[What you should do]: Report every line below that holds the word "Lemma".

[Records excerpted from a collection]
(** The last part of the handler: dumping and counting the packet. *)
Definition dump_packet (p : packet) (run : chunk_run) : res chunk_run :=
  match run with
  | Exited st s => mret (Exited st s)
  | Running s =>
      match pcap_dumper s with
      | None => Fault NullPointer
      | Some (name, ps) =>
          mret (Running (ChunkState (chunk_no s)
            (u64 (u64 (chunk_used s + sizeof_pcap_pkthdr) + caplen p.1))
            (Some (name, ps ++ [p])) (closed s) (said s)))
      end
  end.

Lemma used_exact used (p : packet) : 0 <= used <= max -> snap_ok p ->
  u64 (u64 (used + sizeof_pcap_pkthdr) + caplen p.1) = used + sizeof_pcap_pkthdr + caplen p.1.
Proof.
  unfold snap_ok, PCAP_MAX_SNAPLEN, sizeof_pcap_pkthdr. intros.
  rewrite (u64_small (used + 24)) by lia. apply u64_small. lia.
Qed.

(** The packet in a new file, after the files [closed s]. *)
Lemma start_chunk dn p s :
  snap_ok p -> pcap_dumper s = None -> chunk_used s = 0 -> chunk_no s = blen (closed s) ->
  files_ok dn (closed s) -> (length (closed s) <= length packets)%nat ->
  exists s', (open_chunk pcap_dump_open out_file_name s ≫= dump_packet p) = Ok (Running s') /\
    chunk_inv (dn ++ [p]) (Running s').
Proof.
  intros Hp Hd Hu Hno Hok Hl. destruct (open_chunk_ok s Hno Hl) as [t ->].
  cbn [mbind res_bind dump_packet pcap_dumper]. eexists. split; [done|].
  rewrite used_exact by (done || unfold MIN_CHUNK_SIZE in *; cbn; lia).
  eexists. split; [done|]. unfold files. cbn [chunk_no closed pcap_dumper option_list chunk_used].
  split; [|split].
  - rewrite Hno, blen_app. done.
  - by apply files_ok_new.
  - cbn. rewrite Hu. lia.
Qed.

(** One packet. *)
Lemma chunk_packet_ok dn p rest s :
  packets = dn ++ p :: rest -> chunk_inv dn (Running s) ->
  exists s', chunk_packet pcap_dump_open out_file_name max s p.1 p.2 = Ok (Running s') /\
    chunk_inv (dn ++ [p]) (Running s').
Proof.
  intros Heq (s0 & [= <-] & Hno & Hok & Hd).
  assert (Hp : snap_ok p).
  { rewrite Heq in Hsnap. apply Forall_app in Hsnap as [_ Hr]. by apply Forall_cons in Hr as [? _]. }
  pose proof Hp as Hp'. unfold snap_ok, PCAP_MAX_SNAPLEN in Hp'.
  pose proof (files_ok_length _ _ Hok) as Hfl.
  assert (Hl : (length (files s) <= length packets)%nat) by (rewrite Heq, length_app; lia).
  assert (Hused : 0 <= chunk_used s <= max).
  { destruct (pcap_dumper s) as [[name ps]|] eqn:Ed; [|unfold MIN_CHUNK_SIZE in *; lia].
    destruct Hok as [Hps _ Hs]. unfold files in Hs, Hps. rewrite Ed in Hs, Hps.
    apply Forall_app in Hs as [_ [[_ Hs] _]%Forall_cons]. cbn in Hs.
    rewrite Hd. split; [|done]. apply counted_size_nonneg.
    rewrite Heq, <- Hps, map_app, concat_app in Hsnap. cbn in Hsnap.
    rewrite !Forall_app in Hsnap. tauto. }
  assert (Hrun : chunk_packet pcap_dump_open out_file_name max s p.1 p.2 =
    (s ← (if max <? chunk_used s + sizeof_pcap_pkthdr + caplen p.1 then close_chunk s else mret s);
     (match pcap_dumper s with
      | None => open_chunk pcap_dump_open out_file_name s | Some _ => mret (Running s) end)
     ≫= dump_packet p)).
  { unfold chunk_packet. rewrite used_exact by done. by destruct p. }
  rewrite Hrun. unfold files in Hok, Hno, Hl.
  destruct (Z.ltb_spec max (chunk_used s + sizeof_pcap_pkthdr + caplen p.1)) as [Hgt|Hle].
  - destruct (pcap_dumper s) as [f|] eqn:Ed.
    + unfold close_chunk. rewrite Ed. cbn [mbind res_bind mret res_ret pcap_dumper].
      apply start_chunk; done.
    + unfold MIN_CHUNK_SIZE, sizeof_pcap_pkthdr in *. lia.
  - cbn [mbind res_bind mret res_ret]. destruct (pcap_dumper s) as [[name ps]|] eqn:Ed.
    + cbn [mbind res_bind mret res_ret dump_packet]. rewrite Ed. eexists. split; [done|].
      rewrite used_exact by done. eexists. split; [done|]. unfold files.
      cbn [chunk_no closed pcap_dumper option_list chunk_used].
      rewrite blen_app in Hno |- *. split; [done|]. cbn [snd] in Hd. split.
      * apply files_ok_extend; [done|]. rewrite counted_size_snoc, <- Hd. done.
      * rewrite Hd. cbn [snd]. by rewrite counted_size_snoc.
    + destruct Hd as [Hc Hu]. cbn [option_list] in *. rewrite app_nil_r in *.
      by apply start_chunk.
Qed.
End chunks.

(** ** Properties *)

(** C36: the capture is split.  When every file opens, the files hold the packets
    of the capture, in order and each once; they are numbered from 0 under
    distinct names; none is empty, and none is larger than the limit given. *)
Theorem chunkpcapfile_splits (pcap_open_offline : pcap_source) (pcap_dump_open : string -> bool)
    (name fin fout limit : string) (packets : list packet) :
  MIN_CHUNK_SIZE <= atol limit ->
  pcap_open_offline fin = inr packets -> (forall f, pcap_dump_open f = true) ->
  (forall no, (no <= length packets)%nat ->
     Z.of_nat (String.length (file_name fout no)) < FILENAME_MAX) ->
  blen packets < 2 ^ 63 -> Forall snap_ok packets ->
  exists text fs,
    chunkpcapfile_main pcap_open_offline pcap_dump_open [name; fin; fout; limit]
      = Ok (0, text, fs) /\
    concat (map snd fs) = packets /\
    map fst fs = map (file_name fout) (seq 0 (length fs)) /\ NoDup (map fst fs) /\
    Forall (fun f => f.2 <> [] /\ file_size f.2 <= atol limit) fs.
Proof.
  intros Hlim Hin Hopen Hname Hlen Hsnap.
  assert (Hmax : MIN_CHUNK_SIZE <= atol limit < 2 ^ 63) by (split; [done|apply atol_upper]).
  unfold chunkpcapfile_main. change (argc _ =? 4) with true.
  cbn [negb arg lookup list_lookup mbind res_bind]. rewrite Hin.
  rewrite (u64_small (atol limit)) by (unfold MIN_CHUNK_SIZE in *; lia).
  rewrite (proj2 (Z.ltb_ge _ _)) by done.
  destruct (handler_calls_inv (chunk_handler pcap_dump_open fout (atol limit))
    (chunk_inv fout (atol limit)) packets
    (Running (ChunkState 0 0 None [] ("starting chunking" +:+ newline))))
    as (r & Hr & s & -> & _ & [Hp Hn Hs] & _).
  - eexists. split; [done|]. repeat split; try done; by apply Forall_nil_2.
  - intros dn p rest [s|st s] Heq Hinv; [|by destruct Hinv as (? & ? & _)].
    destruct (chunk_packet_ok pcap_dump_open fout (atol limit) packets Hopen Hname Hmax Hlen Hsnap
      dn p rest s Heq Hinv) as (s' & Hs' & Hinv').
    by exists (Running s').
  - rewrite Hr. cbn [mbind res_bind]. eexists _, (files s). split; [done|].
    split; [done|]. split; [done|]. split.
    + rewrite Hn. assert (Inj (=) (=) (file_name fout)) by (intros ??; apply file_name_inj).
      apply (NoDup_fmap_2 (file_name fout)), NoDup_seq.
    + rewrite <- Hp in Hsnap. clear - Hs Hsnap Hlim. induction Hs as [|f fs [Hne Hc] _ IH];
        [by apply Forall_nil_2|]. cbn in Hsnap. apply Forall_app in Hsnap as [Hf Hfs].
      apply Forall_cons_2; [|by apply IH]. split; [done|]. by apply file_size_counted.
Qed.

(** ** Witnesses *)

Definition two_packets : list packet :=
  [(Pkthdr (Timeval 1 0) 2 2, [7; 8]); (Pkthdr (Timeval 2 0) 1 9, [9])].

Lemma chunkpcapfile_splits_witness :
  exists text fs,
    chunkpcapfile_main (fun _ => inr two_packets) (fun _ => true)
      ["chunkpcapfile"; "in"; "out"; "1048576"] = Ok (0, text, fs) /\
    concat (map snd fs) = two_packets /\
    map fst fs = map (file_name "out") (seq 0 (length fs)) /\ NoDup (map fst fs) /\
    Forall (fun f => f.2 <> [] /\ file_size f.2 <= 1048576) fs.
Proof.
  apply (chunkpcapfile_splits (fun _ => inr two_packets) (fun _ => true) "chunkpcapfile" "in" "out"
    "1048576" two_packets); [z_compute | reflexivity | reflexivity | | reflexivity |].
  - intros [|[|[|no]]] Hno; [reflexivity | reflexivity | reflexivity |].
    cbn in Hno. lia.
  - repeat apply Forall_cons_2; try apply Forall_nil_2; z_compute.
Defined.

[Exercise output]:
Lemma used_exact used (p : packet) : 0 <= used <= max -> snap_ok p ->
Lemma start_chunk dn p s :
Lemma chunk_packet_ok dn p rest s :
Lemma chunkpcapfile_splits_witness :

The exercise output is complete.